Ok, maybe there's some shit I should've considered before I decided to keep this baby. Or before I got pregnant. Or before I started bitching out. Man I dead don't use my brain for shit it seems. I grip the carpet below me and curl my toes to the point of cramping as another searing pain rips through me, I look up at Donte as he sleeps comfortably I can't even call out to him I'm in too much pain.
"Don...mhmm." I try but just end up falling backwards and rollover to cry, I give up.
"Stinky." Donte sleepy voice makes me shiver as he gets down on the floor and blankets my body with his.
"Hurting." I whisper.
"Tummy rubs?" He asks nuzzling me, I relax and nod.
This shit hurts so damn bad which is so scary to me. I'm not showing or anything yet which means the baby isn't developed like that yet, so why am I in so much pain? I hope nothing is wrong, even if hopefully it's nothing serious.
I really do want this baby.
Next morning I'm sitting in the waiting room with a pissed off Donte. He's mad because people keep staring at us which is understandable, we're two males sitting together waiting to see an obstetrician but at the same time people should try minding their own business.
After waiting restlessly we're finally called in.
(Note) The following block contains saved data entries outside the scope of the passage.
(* ===== verification/RdfGraphProps.v ===== *)
(** * RDF graphs: theorems

    What a triple stores, that ids identify terms, that literals read back, and
    two places where the graph and its storage disagree. *)

From S2P Require Import Prelude Bytes Dll Graph GraphSpec GraphRefine PropData PropDataProofs PropertyGraph.
From S2P Require Import PropGraphRefine Datatypes GraphFile GraphDataOps Serialization RdfTypes Identifiers IdentifiersProps.
From S2P Require Import IndexProps FuzzyTurtle RdfGraph RdfGraphInv.
From stdpp Require Import pretty.
From Stdlib Require Import Strings.Byte.
#[local] Open Scope Z_scope.
#[local] Open Scope list_scope.

Section props.
Context (z : RDFNodeType).

(** Node [id] of the graph stands for the RDF term [n]. *)
Definition denotes (g : RdfGraph) (id : Z) (n : Node) : Prop :=
  match n with
  | NodeLiteral l => zget (id_to_node (rg_nodes g)) id = Some literal_node ∧
      ∃ v dt, encode_literal l = Ok v ∧ has_key z g id (literal_data v, dt) ∧
        zget (id_to_node (rg_nodes g)) dt = Some (iri_node (l_datatype l))
  | _ => zget (id_to_node (rg_nodes g)) id = Some (node_id n)
  end.

Lemma denotes_ext g g' id n : ext g g' → small (rg_nodes g') → denotes g id n → denotes g' id n.
Proof.
  intros He Hs. destruct n as [iri|b|l]; simpl; [by apply ext_node..|]. intros [Hid (v & dt & Henc & Hk & Hdt)].
  split; [by eapply ext_node|]. exists v, dt. split; [done|]. split; [by eapply has_key_ext|by eapply ext_node].
Qed.

Lemma denotes_range g id n : denotes g id n → 0 ≤ id < dict_size (rg_nodes g).
Proof. destruct n as [iri|b|l]; simpl; [apply zget_lt..|]. intros [H _]. by apply zget_lt in H. Qed.

(** The storage can take the value of a literal. *)
Definition literal_fits (g : RdfGraph) (n : Node) : Prop :=
  match n with
  | NodeLiteral l => ∃ v, encode_literal l = Ok v ∧ Z.of_nat (length (literal_data v)) < 2 ^ 63 ∧
      propMark_ (pgraph g) < propCap_ (pgraph g) ∧ is_ok (store_literal (propData_ (pgraph g)) v)
  | _ => True
  end.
"Hey it's you again so soon." Dr. Jose smiles then frowns. "I hope you're not reconsidering." I quickly shake my head no confused as to why he'd even think that. "That's good and I'm sorry it's just... you're not my first male pregnancy and unfortunately the pain always drives them to reconsider." Ain't no way this pain a part of the process, I think to myself in disbelief.
This is bullshit, is all I can say as the doctor goes into detail about male pregnancies. The only information I manage to soak up is that I'm going to be in pain the full nine maybe ten months.
I'm not having any more kids, I'll do it this one time after that I'm ending my subscription.
Donte tries his best to cheer me up as we make our way back to my dads house.
"How bout we start looking into our own place? He offers, this actually calms me.
"I'm not going up or down any damn stairs." I've always found multi story house annoying, can we even afford a house? Maybe a lil apartment because rent prices are reasonable over here but a whole house?
"We need something spacious with mad privacy." Heavy on the privacy, I'd live on the moon if I could just to avoid people.
When we arrive back at my dads place that Donte has temporarily moved into cause his mom is still being a bitch my dad is up and nervously waiting on us.
"I'm fine." I say as I throw myself at him.
"And the pain?" He rubs my stomach.
"Apparently pain is all part of the process and it gets worse each month." I frown relaxing into him.
"You better take care of my baby." My dad squints his eyes at Donte. "I know you can't take his pain but be there your presence will make it somewhat easier." I hug my dad tightly as sadness overcomes me.
I got lucky, not too many people would be so calm and open about their child being with the same sex especially if that child is a male that can bare children, I got lucky. My heart goes out to everyone who was unfortunately born into families with people like Donte mom, my heart hurts for him especially he's about to be a dad and he has no one but me to share that journey with.
"Your dad!" I blurt out as my mind starts spiraling.
"My mom tried her best to keep us apart and it worked for a hot minute but I do have some contact with him." He sighs. "I believe he's convinced my mom has brainwashed me so he just avoids me." Donte shrugs, my poor baby really been through it.
"I still have some contacts from my P.I days I can help." My dad speaks up.
"Please?" Donte turns to him.
My dad nods heading inside.
"Yay!" I throw myself at Donte, he catches me with a laugh.
"I'm scared." He whispers into my hair.
"I know baby I know."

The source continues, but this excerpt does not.